You never hear the sound of change anymore. It’s all plastic shuffling back and forth. It’s all in everybody’s heads. So I figured if that’s the case, why not take advantage of it? If it’s all an idea and nothing’s really there, why not take advantage? So I went along with it, that’s all. I just played ball.

Of course, what Weston doesn’t realize is that the game is rigged. And it is the conniptions that result from such dashed hopes, and how they set off  often lethal familial contortions pre-determined by an American idyll constructed on high hopes and premised on their fulfillment, that Shepard explored. If the family traumas that serve as powder kegs for these tragedies are often stored in the basement (just as this territory often forms the most dreaded realm in our own nightmares), Shepard probed beyond this already slippery terrain, drilling through the basement floor and mining the entrails of family dynamics, using his pen like a coal miner uses a flashlight, to illuminate its darkest recesses. If his dialogues and scenarios could be earthy, rogue, and gritty — “The Tooth of Crime,” the first play I saw by him (at San Francisco’s New College) was a sort of Western punk rock opera that could have been scripted by Goth rocker Nick Cave — he was also eminently literary, weaving tapestries as rich in imagery and colloquial rhythm as Faulkner’s.

Growing up immersed in studying and making theater in San Francisco, I felt like Shepard was part of my extended dramatic family. Many of his first successes premiered at the Magic Theater, which also introduced several plays by a cousin, Martin Epstein (in one of which my younger brother made his own debut). My best friend from conservatory went on to play the manipulative lawyer Taylor in a professional-scale production of ‘Curse,’ by a director who had worked with Shepard at the Magic, at the University of California at Davis. Not long afterwards, another conservatory cohort starred as Emma (loosely modeled on Sam’s sister) in an early Magic mounting of ‘Curse.’ So it was only natural that when I finally made my own long-dreamed of debut on the New York stage at the age of 50, it was by playing Weston. If I already knew that Shepard’s characters were prone to bare their naked emotions (and bodies) at the slightest provocation, it was this inside perspective that revealed to me their authentically poignant human frailty.

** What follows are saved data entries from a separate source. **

(* ===== verification/Frame.v ===== *)
(** * QRT1 frames ([src/protocol/frame.ts])

    The 32-byte header codec ([encodeFrame], [decodeHeader]) and the incremental reader
    ([feedFrames]), with the round trip of a frame, the conservation of bytes and the
    independence of the reader from the way the stream is cut into chunks. *)

From S2P Require Import Prelude Bytes.

(** ** Data *)

(** Source: src/protocol/frame.ts:5-5 (FRAME_MAGIC_BYTES) *)
Definition FRAME_MAGIC_BYTES : buffer := ascii_bytes "QRT1".

(** Source: src/protocol/frame.ts:6-6 (HEADER_SIZE) *)
Definition HEADER_SIZE : nat := 32.

(** Source: src/protocol/frame.ts:8-18 (FrameType) *)
Inductive FrameType :=
| Hello | Welcome | Request | Response | Error | Event | Cancel | Ping | Pong.

#[global] Instance FrameType_eq_dec : EqDecision FrameType.
Proof. solve_decision. Defined.

(** Source: src/protocol/frame.ts:8-18 (FrameType) *)
Definition FrameType_code (t : FrameType) : Z :=
  match t with
  | Hello => 1 | Welcome => 2 | Request => 3 | Response => 4 | Error => 5
  | Event => 6 | Cancel => 7 | Ping => 8 | Pong => 9
  end.

(** The number read from the wire is cast to [FrameType] unchecked, so the field is a number.
    Source: src/protocol/frame.ts:20-27 (FrameHeader) *)
Record FrameHeader := {
  magic : string;
  protocolVersion : Z;
  frameType : Z;
  requestId : string;
  payloadLength : Z;
  flags : Z
}.

(** Source: src/protocol/frame.ts:29-32 (DecodedFrame) *)
Record DecodedFrame := { header : FrameHeader; payload : buffer }.

#[global] Instance FrameHeader_eq_dec : EqDecision FrameHeader.
Proof. solve_decision. Defined.
#[global] Instance DecodedFrame_eq_dec : EqDecision DecodedFrame.
Proof. solve_decision. Defined.

(** [RangeError] is what [writeUInt16BE] and [writeUInt32BE] throw on a value out of range;
    [OutOfFuel] is no exception of the code ([feedFrames_fuel]).
    Source: src/protocol/frame.ts:34-43 (ProtocolError) *)
Inductive ProtocolError := truncated_frame | invalid_magic | frame_too_large | RangeError | OutOfFuel.

#[global] Instance ProtocolError_eq_dec : EqDecision ProtocolError.
Proof. solve_decision. Defined.

(** ** Encoding *)

Definition write_be (n : nat) (v : Z) (b : buffer) (off : nat) : result ProtocolError buffer :=
  _ ← require ((0 <=? v) && (v <? 256 ^ Z.of_nat n)) RangeError;
  Ok (copy (be_bytes n v) b off).

(** [uuid] is the value of [randomUUID()], used when no identifier is given.
    Source: src/protocol/frame.ts:45-64 (encodeFrame) *)
Definition encodeFrame (frameType : FrameType) (payload : buffer) (requestId : option string)
    (flags protocolVersion : Z) (uuid : string) : result ProtocolError buffer :=
  let header := alloc HEADER_SIZE in
  let header := copy FRAME_MAGIC_BYTES header 0 in
  header ← write_be 2 protocolVersion header 4;
  header ← write_be 2 (FrameType_code frameType) header 6;
  let id := default uuid requestId in
  let idBuf := from_hex (remove_chars (fun c => bool_decide (c = "-"%char)) id) in
  let header := if bool_decide (length idBuf = 16%nat) then copy idBuf header 8 else header in
  header ← write_be 4 (Z.of_nat (length payload)) header 24;
  header ← write_be 4 flags header 28;
  Ok (header ++ payload).
(* ===== verification/Canonical.v ===== *)
(** * Canonical JSON and the documents built on it ([src/crypto/canonical.ts])

    [canonicalJson], the signing document, the semantic fingerprint and [redactSecrets].  The
    central theorem says what the canonical text identifies: two values have the same text exactly
    when they are reorderings of one another; so a digest or a signature over the text binds every
    member, whatever order the members came in.  The exception the code makes (the member name
    ["__proto__"], which [sortKeys] drops) is proved too. *)

From S2P Require Import Prelude Bytes Json Platform Errors.

(** ** The functions of the source *)

(** Source: src/crypto/canonical.ts:9-22 (sortKeys) *)
Fixpoint sortKeys (value : json) : json :=
  match value with
  | JArr l => JArr (List.map sortKeys l)
  | JObj kvs =>
      JObj (fold_left assign
              (sort_by str_ltb (List.map (fun kv => (fst kv, sortKeys (snd kv))) kvs)) [])
  | _ => value
  end.

(** [None] is the [undefined] that [JSON.stringify(undefined)] returns.
    Source: src/crypto/canonical.ts:5-7 (canonicalJson) *)
Definition canonicalJson (value : json) : option string :=
  match stringify (sortKeys value) with Some l => Some (of_chars l) | None => None end.

(** The canonical text of an object literal, which is never [undefined]. *)
Definition canonical_obj (kvs : props json) : string := default ""%string (canonicalJson (JObj kvs)).

(** Source: src/crypto/canonical.ts:24-34 (SigningDocumentInput) *)
Record SigningDocumentInput := {
  sd_protocolVersion : string;
  sd_requestId : string;
  sd_operation : string;
  sd_principal : json;
  sd_authority : json;
  sd_targetHost : string;
  sd_timestamp : string;
  sd_payload : json;
  sd_binaryLength : Z
}.

(** Source: src/crypto/canonical.ts:36-43 (SemanticRequestInput) *)
Record SemanticRequestInput := {
  sr_protocolVersion : string;
  sr_operation : string;
  sr_principal : json;
  sr_targetHost : string;
  sr_payload : json;
  sr_binaryLength : Z
}.

(** Source: src/crypto/canonical.ts:45-58 (buildSigningDocument) *)
Definition signing_doc (input : SigningDocumentInput) : props json :=
  [("protocolVersion", JStr (sd_protocolVersion input));
   ("requestId", JStr (sd_requestId input));
   ("operation", JStr (sd_operation input));
   ("principal", sd_principal input);
   ("authority", sd_authority input);
   ("targetHost", JStr (sd_targetHost input));
   ("timestamp", JStr (sd_timestamp input));
   ("payload", sd_payload input);
   ("binaryLength", JNum (sd_binaryLength input))]%string.

(** Source: src/crypto/canonical.ts:45-58 (buildSigningDocument) *)
Definition buildSigningDocument (input : SigningDocumentInput) : string :=
  canonical_obj (signing_doc input).

(** Source: src/crypto/canonical.ts:60-75 (semanticRequestFingerprint) *)
Definition semantic_doc (input : SemanticRequestInput) : props json :=
  [("protocolVersion", JStr (sr_protocolVersion input));
   ("operation", JStr (sr_operation input));
   ("principal", sr_principal input);
   ("targetHost", JStr (sr_targetHost input));
   ("payload", sr_payload input);
   ("binaryLength", JNum (sr_binaryLength input))]%string.

(** Source: src/crypto/canonical.ts:60-75 (semanticRequestFingerprint) *)
Definition semanticRequestFingerprint `{Crypto} (input : SemanticRequestInput) : string :=
  sha256Hex (canonical_obj (semantic_doc input)).

(** Source: src/crypto/canonical.ts:85-87 (requestHash) *)
Definition requestHash `{Crypto} (signingDocument : string) : string := sha256Hex signingDocument.

(** Source: src/crypto/canonical.ts:89-96 (constantTimeEqual) *)
Definition constantTimeEqual (a b : string) : bool :=
  let bufA := utf8_bytes a in
  let bufB := utf8_bytes b in
  if negb (bool_decide (length bufA = length bufB)) then false else bufA === bufB.

(** The test [/secret|token|.../i.test(k)].
    Source: src/crypto/canonical.ts:113-113 (redactSecrets) *)
Definition sensitive_key (k : string) : bool :=
  let k := toLowerCase k in
  existsb (includes k)
    ["secret"; "token"; "password"; "private"; "credential"; "signature"; "secretreference"]%string.

(** Source: src/crypto/canonical.ts:98-122 (redactSecrets) *)
Fixpoint redactSecrets (value : json) (depth : nat) : json :=
  if (10 <? depth)%nat then JStr "[depth_exceeded]" else
  match value with
  | JStr s =>
      if includes s "PRIVATE KEY" || includes s "BEGIN RSA PRIVATE KEY"
      then JStr "[REDACTED]" else JStr s
  | JArr l => JArr (List.map (fun v => redactSecrets v (S depth)) l)
  | JObj kvs =>
      JObj (fold_left assign
        (ordered (List.map (fun kv =>
           (fst kv, if sensitive_key (fst kv) then JStr "[REDACTED]"
                    else redactSecrets (snd kv) (S depth))) kvs)) [])
  | _ => value
  end.

(** ** Plain values and reordering *)

Definition proto : string := "__proto__".

(** What [JSON.parse] yields, without the one member name that assignment does not store. *)
Fixpoint plain (v : json) : bool :=
  match v with
  | JUndefined => false
  | JArr l => forallb plain l
  | JObj kvs =>
      bool_decide (NoDup (keys kvs)) &&
      forallb (fun kv => negb (bool_decide (fst kv = proto)) && plain (snd kv)) kvs
  | _ => true
  end.

(** [reorders v w]: [w] is [v] with the members of its objects, at any depth, in another order. *)
Inductive reorders : json -> json -> Prop :=
| reorders_refl v : reorders v v
| reorders_arr l l' : Forall2 reorders l l' -> reorders (JArr l) (JArr l')
| reorders_obj kvs kvs1 kvs' :
    Permutation kvs kvs1 ->
    Forall2 (fun a b => fst a = fst b /\ reorders (snd a) (snd b)) kvs1 kvs' ->
    reorders (JObj kvs) (JObj kvs').
(* ===== verification/ReplayStore.v ===== *)
(** * Replay protection ([src/state/replay-store.ts])

    The nonces and the idempotency entries of the class [ReplayStore], its file, and every method.
    A method reads the clock once, as [now]. *)

From S2P Require Import Prelude Bytes Json Errors Config.

#[global] Open Scope Z_scope.

(** ** Data *)

(** Source: src/state/replay-store.ts:17-20 (NonceEntry) *)
Record NonceEntry := { nonce : string; seenAt : Z }.

Inductive Status := pending | completed.

#[global] Instance Status_eq_dec : EqDecision Status.
Proof. solve_decision. Defined.

(** Source: src/state/replay-store.ts:22-29 (IdempotencyEntry) *)
Record IdempotencyEntry := {
  requestHash : string;
  requestId : option string;
  fingerprint : option string;
  status : option Status;
  response : json;
  storedAt : Z
}.

(** Source: src/state/replay-store.ts:31-35 (StoreData) *)
Record StoreData := { version : Z; nonces : list NonceEntry; idempotency : list IdempotencyEntry }.

#[global] Instance NonceEntry_eq_dec : EqDecision NonceEntry.
Proof. solve_decision. Defined.
#[global] Instance IdempotencyEntry_eq_dec : EqDecision IdempotencyEntry.
Proof. solve_decision. Defined.
#[global] Instance StoreData_eq_dec : EqDecision StoreData.
Proof. solve_decision. Defined.

(** Source: src/state/replay-store.ts:37-41 (SemanticIdempotencyResult) *)
Inductive SemanticIdempotencyResult :=
| sem_miss
| sem_pending
| sem_conflict (existingFingerprint : string)
| sem_replay (response : json).

(** The file [replay-store.json]: missing, not readable as a JSON object, or an object whose
    members [nonces] and [idempotency] are arrays or not. *)
Inductive file :=
| Absent
| Corrupt
| Stored (nonces : option (list NonceEntry)) (idempotency : option (list IdempotencyEntry)).
(** Source: src/auth/principal.ts:35-86 (validatePrincipal) *)
Definition validatePrincipal (raw : json) (config : RuntimeConfig) : result exn OwnerPrincipal :=
  _ ← get "subject" raw;
  let principal := {|
    op_subject := string_member "subject" raw;
    op_authorityClass := string_member "authorityClass" raw;
    op_issuer := string_member "issuer" raw;
    op_resource := string_member "resource" raw;
    op_audience := string_member "audience" raw;
    op_principalType := string_member "principalType" raw;
    op_workspaceAuthority :=
      (let w := field "workspaceAuthority" raw in if w === JUndefined then JNull else w);
    op_principalFingerprint := string_member "principalFingerprint" raw
  |} in
  _ ← require (op_subject principal === expectedSubject config)
    (auth_error "invalid_subject" "Principal subject does not match expected owner");
  _ ← require (op_authorityClass principal === authorityClass config)
    (auth_error "invalid_authority_class" "Authority class does not match");
  _ ← require (op_issuer principal === oauthIssuer config)
    (auth_error "invalid_issuer" "Principal issuer does not match expected OAuth issuer");
  _ ← require (op_resource principal === oauthResource config)
    (auth_error "invalid_resource" "Principal resource does not match expected resource");
  _ ← require (op_audience principal === oauthResource config)
    (auth_error "invalid_audience" "Principal audience does not match expected audience");
  _ ← require (op_principalType principal === "owner"%string)
    (auth_error "invalid_principal_type" "Principal type must be owner");
  _ ← require (op_workspaceAuthority principal === JNull)
    (auth_error "invalid_workspace_authority" "Workspace authority must be null for unrestricted owner");
  if truthy_str (ownerPrincipalFingerprint config) &&
     (ownerPrincipalFingerprint config !== "test"%string) then
    _ ← require (truthy_str (op_principalFingerprint principal))
      (auth_error "invalid_principal_fingerprint" "Owner principal fingerprint is required");
    _ ← require (constantTimeEqual (op_principalFingerprint principal) (ownerPrincipalFingerprint config))
      (auth_error "invalid_principal_fingerprint" "Owner principal fingerprint does not match");
    Ok principal
  else Ok principal.

(** ** The request *)

Section Authenticator.
Context `{Cr : Crypto} `{Dt : Dates}.
Context (config : RuntimeConfig) (host : Host) (publicKey previousPublicKey : option PublicKey).

(** The document the gateway signed, from the members of the request.
    Source: src/auth/authenticator.ts:96-113 (authenticate) *)
Definition signing_input (request : RequestPayload) : SigningDocumentInput :=
  let authority := rq_authority request in {|
  sd_protocolVersion := rq_protocolVersion request;
  sd_requestId := rq_requestId request;
  sd_operation := rq_operation request;
  sd_principal := rq_principal request;
  sd_authority := JObj
    [("algorithm", JStr (ae_algorithm authority)); ("gatewayId", JStr (ae_gatewayId authority));
     ("keyId", opt_str (ae_keyId authority)); ("nonce", JStr (ae_nonce authority))]%string;
  sd_targetHost := rq_targetHost request;
  sd_timestamp := rq_timestamp request;
  sd_payload := rq_payload request;
  sd_binaryLength := rq_binaryLength request
|}.

(** Source: src/auth/authenticator.ts:116-123 (authenticate) *)
Definition semantic_input (request : RequestPayload) : SemanticRequestInput := {|
  sr_protocolVersion := rq_protocolVersion request;
  sr_operation := rq_operation request;
  sr_principal := rq_principal request;
  sr_targetHost := rq_targetHost request;
  sr_payload := rq_payload request;
  sr_binaryLength := rq_binaryLength request
|}.

(** The part of [authenticate] that does not touch the replay store.
    Source: src/auth/authenticator.ts:53-146 (authenticate) *)
Definition verify_request (now : Z) (peerUid : option Z) (request : RequestPayload)
    : result exn AuthenticatedRequest :=
  principal ← validatePrincipal (rq_principal request) config;
  let authority := rq_authority request in
  _ ← require (ae_algorithm authority === "ed25519"%string)
    (auth_error "unsupported_algorithm" ("Algorithm " +:+ ae_algorithm authority +:+ " is not supported"));
  _ ← require (truthy (opt_str (ae_keyId authority)))
    (auth_error "invalid_key_id" "Authority key ID is required");
  _ ← require (ae_keyId authority === Some (gatewayAuthorityKeyId config))
    (auth_error "invalid_key_id" "Authority key ID does not match configured gateway key");
  _ ← require (rq_targetHost request === hostname host)
    (auth_error "invalid_target_host" "Target host does not match this machine");
  let machineId := getMachineIdSha256 (machine_id host) in
  _ ← require (negb (truthy_str machineId && (machineId !== expectedMachineIdSha256 config) &&
                     (expectedMachineIdSha256 config !== "test"%string)))
    (auth_error "invalid_machine_id" "Machine identity does not match");
  requestTime ← match date_value (rq_timestamp request) with
    | Some t => Ok t
    | None => Err (auth_error "invalid_timestamp" "Request timestamp is not valid ISO-8601")
    end;
  let age := Z.abs (now - requestTime) in
  _ ← require (negb (requestMaxAgeMs config <? age))
    (auth_error "request_expired" "Request timestamp outside allowed age window");
  _ ← require (truthy_str (ae_nonce authority))
    (auth_error "missing_nonce" "Authority nonce is required");
  _ ← require (ae_gatewayId authority === gatewayId config)
    (auth_error "invalid_gateway_id" "Authority gateway ID does not match");
  let signingDocument := buildSigningDocument (signing_input request) in
  let hash := Canonical.requestHash signingDocument in
  let fingerprint := semanticRequestFingerprint (semantic_input request) in
  key ← match publicKey with
    | Some k => Ok k
    | None => Err (auth_error "no_signing_key" "Gateway authority public key not configured")
    end;
  let valid := verifyEd25519 signingDocument (ae_signature authority) key ||
    match previousPublicKey with
    | Some previous => verifyEd25519 signingDocument (ae_signature authority) previous
    | None => false
    end in
  _ ← require valid (auth_error "invalid_signature" "Authority signature verification failed");
  _ ← (if skipPeerCredCheck config then Ok tt else
    match peerUid with
    | None => Err (auth_error "invalid_peer" "Unix peer credentials unavailable")
    | Some uid => require (uid === gatewayUid config)
        (auth_error "invalid_peer" "Unix peer credentials do not match gateway")
    end);
  Ok {| au_payload := request; au_signingDocument := signingDocument; au_hash := hash;
        au_fingerprint := fingerprint; au_subject := op_subject principal;
        au_authorityClass := op_authorityClass principal |}.

(** The part of [authenticate] that follows the checks.
    Source: src/auth/authenticator.ts:148-197 (authenticate) *)
Definition commit_request (now : Z) (fails : option io_step) (a : AuthenticatedRequest)
    : RM AuthenticatedRequest :=
  let request := au_payload a in
  exactReplay ← getIdempotentResponse config now (au_hash a);
  if exactReplay !== JUndefined then throw (IdempotentReplay exactReplay) else
  semantic ← checkSemantic config now (rq_requestId request) (au_fingerprint a);
  match semantic with
  | sem_replay resp => throw (IdempotentReplay resp)
  | sem_conflict existing =>
      throw (AuthError "idempotency_conflict"
        "The request ID was already used with a different logical operation or payload" false
        (JObj [("requestId", JStr (rq_requestId request)); ("existingFingerprint", JStr existing);
               ("receivedFingerprint", JStr (au_fingerprint a))]%string))
  | sem_pending =>
      throw (AuthError "idempotency_in_progress"
        "The exact logical request is already in progress" true
        (JObj [("requestId", JStr (rq_requestId request)); ("fingerprint", JStr (au_fingerprint a))]%string))
  | sem_miss =>
      committed ← tryCommitNonce config now (ae_nonce (rq_authority request));
      if negb committed then
        retry ← getIdempotentResponse config now (au_hash a);
        if retry !== JUndefined then throw (IdempotentReplay retry) else
        throw (auth_error "replay_detected" "Nonce has already been used")
      else
      reserveSemantic config now (rq_requestId request) (au_fingerprint a) (au_hash a);;
      persist fails;;
      mret a
  end.

(** Source: src/auth/authenticator.ts:53-197 (authenticate) *)
Definition authenticate (now : Z) (fails : option io_step) (peerUid : option Z)
    (request : RequestPayload) : RM AuthenticatedRequest :=
  a ← lift (verify_request now peerUid request);
  commit_request now fails a.
End Authenticator.

(** ** What is accepted *)

(** The owner principal of the configuration, as the members of a request. *)
Definition is_owner (config : RuntimeConfig) (raw : json) : Prop :=
  raw <> JUndefined /\ raw <> JNull /\
  string_member "subject" raw = expectedSubject config /\
  string_member "authorityClass" raw = authorityClass config /\
  string_member "issuer" raw = oauthIssuer config /\
  string_member "resource" raw = oauthResource config /\
  string_member "audience" raw = oauthResource config /\
  string_member "principalType" raw = "owner"%string /\
  (field "workspaceAuthority" raw = JNull \/ field "workspaceAuthority" raw = JUndefined) /\
  (ownerPrincipalFingerprint config = ""%string \/ ownerPrincipalFingerprint config = "test"%string \/
   string_member "principalFingerprint" raw = ownerPrincipalFingerprint config).

Lemma utf8_bytes_inj s t : utf8_bytes s = utf8_bytes t -> s = t.
Proof.
  intros H. apply chars_inj. unfold utf8_bytes in H. revert H. generalize (chars s) (chars t).
  induction l as [|c l IH]; intros [|d k]; cbn [List.flat_map]; pose proof (code_byte) as Hb; unfold is_byte in Hb.
  - done.
  - destruct (code d <? 128); discriminate.
  - destruct (code c <? 128); discriminate.
  - pose proof (Hb c). pose proof (Hb d).
    destruct (code c <? 128) eqn:Hc, (code d <? 128) eqn:Hd; cbn [app]; bool_inv; intros E.
    + injection E as H1 H2. f_equal; [by apply code_inj|by apply IH].
    + exfalso. injection E as H1 H2. assert (2 <= code d / 64) by (apply Z.div_le_lower_bound; lia). lia.
    + exfalso. injection E as H1 H2. assert (2 <= code c / 64) by (apply Z.div_le_lower_bound; lia). lia.
    + injection E as H1 H2 H3. f_equal; [|by apply IH]. apply code_inj.
      rewrite (Z.div_mod (code c) 64), (Z.div_mod (code d) 64) by done. lia.
Qed.

Lemma constantTimeEqual_spec a b : constantTimeEqual a b = true <-> a = b.
Proof.
  unfold constantTimeEqual. split.
  - split_if; [done|]. intros H. bool_inv. by apply utf8_bytes_inj.
  - intros ->. by rewrite !bool_decide_eq_true_2.
Qed.

Lemma get_Ok k v : is_ok (get k v) = true <-> v <> JUndefined /\ v <> JNull.
Proof. destruct v; cbn; naive_solver. Qed.

Lemma truthy_str_spec s : truthy_str s = true <-> s <> ""%string.
Proof. unfold truthy_str. rewrite negb_true_iff. apply bool_decide_eq_false. Qed.
(** Source: src/deployment/state-machine.ts:78-119 (MUTATION_CLASS) *)
Definition MUTATION_CLASS (s : DeploymentState) : MutationClass :=
  match s with
  | requested => mutation_none
  | source_resolving => mutation_none
  | source_verified => mutation_none
  | building => mutation_none
  | testing => mutation_none
  | packaging => mutation_none
  | reproducibility_verifying => mutation_none
  | artifact_verified => mutation_none
  | compatibility_verifying => mutation_none
  | preflight => mutation_none
  | staging => inactive_only
  | candidate_verifying => inactive_only
  | ready_to_activate => mutation_none
  | snapshotting => mutation_none
  | guard_arming => guard_control
  | guard_armed => guard_control
  | gateway_installing => inactive_only
  | gateway_activating => active_product
  | gateway_accepting_legacy => active_product
  | baby_installing => inactive_only
  | baby_activating => active_product
  | baby_accepting => active_product
  | restart_accepting => active_product
  | chatgpt_accepting => active_product
  | success_marking => active_product
  | guard_disarming => guard_control
  | succeeded => mutation_none
  | cancel_requested => mutation_none
  | cancelling => mutation_none
  | failed => mutation_none
  | timed_out => mutation_none
  | partial => mutation_none
  | ambiguous => mutation_none
  | unknown => mutation_none
  | reconciling => mutation_none
  | rollback_requested => rollback
  | rolling_back => rollback
  | rolled_back => rollback
  | rollback_failed => rollback
  | manual_recovery_required => mutation_none
  end.

(** Source: src/deployment/state-machine.ts:121-162 (REQUIRED_EVIDENCE) *)
Definition REQUIRED_EVIDENCE (s : DeploymentState) : list string :=
  match s with
  | requested => ["request.validated"]
  | source_resolving => ["request.validated"]
  | source_verified => ["source.identity"]
  | building => ["source.materialization"]
  | testing => ["build.result"]
  | packaging => ["test.result"]
  | reproducibility_verifying => ["package.first"]
  | artifact_verified => ["reproducibility.match"; "artifact.manifest"]
  | compatibility_verifying => ["artifact.verification"]
  | preflight => ["compatibility.declaration"]
  | staging => ["preflight.report"]
  | candidate_verifying => ["stage.readback"]
  | ready_to_activate => ["candidate.acceptance"]
  | snapshotting => ["activation.intent"]
  | guard_arming => ["snapshot.verified"]
  | guard_armed => ["guard.readback"]
  | gateway_installing => ["guard.readback"]
  | gateway_activating => ["gateway.inactive_install"]
  | gateway_accepting_legacy => ["gateway.activation.readback"]
  | baby_installing => ["gateway.legacy.acceptance"]
  | baby_activating => ["baby.inactive_install"]
  | baby_accepting => ["baby.activation.readback"]
  | restart_accepting => ["baby.acceptance"]
  | chatgpt_accepting => ["restart.acceptance"]
  | success_marking => ["chatgpt.acceptance"]
  | guard_disarming => ["success.marker"]
  | succeeded => ["success.marker"; "guard.disarm.readback"]
  | cancel_requested => ["cancellation.intent"]
  | cancelling => ["cancellation.readback"]
  | failed => ["failure.terminal"]
  | timed_out => ["deadline.readback"]
  | partial => ["partial.readback"]
  | ambiguous => ["mutation.ambiguous"]
  | unknown => ["state.unknown"]
  | reconciling => ["reconciliation.readback"]
  | rollback_requested => ["rollback.intent"]
  | rolling_back => ["rollback.preflight"]
  | rolled_back => ["rollback.acceptance"; "guard.disarm.readback"]
  | rollback_failed => ["rollback.failure"]
  | manual_recovery_required => ["manual_recovery.record"]
  end%string.

(** Source: src/deployment/state-machine.ts:164-171 (cancellationBehavior) *)
Definition cancellationBehavior (s : DeploymentState) : CancellationBehavior :=
  if has TERMINAL_STATES s then reject_terminal
  else if has ROLLBACK_STATES s then continue_rollback
  else if has DIAGNOSTIC_STATES s || (s === reconciling) then reconcile_first
  else if s === guard_arming then reconcile_guard_then_clean_or_rollback
  else if has POST_ARM_STATES s then request_rollback
  else clean_staging_then_fail.

(** Source: src/deployment/state-machine.ts:173-181 (rollbackImplication) *)
Definition rollbackImplication (s : DeploymentState) : RollbackImplication :=
  if s === rolled_back then rollback_complete
  else if (s === rollback_failed) || (s === manual_recovery_required) then manual_recovery
  else if has ROLLBACK_STATES s then rollback_in_progress
  else if has POST_ARM_STATES s then required_if_guard_armed
  else no_rollback.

The following monologue, with which Weston opens the second scene of the second act of “The Curse of the Starving Class,” captures the trap forged by the combination of the rotting American dream and that incurable American optimism which yields so many American tragedies. Later in the play, just before he takes off for Mexico fleeing debtors, Weston will proclaim: “I can’t run out on everything…. ‘CAUSE THIS IS WHERE I SETTLED DOWN! THIS IS WHERE THE LINE ENDED! RIGHT HERE! I MIGRATED TO THIS SPOT! I GOT NOWHERE TO GO! THIS IS IT! BACKED RIGHT UP TO THE PACIFIC DAMN OCEAN!” When the following, earlier scene opens, he’s sobered up, shaved, and donned a fresh shirt. The speech, delivered as he’s folding clothes he’s just laundered, is addressed to a lamb he’s just wormed. A last burst of American optimism — flying towards the Sun fueled by lamb testicles — before Weston becomes the sacrificial lamb to this idol.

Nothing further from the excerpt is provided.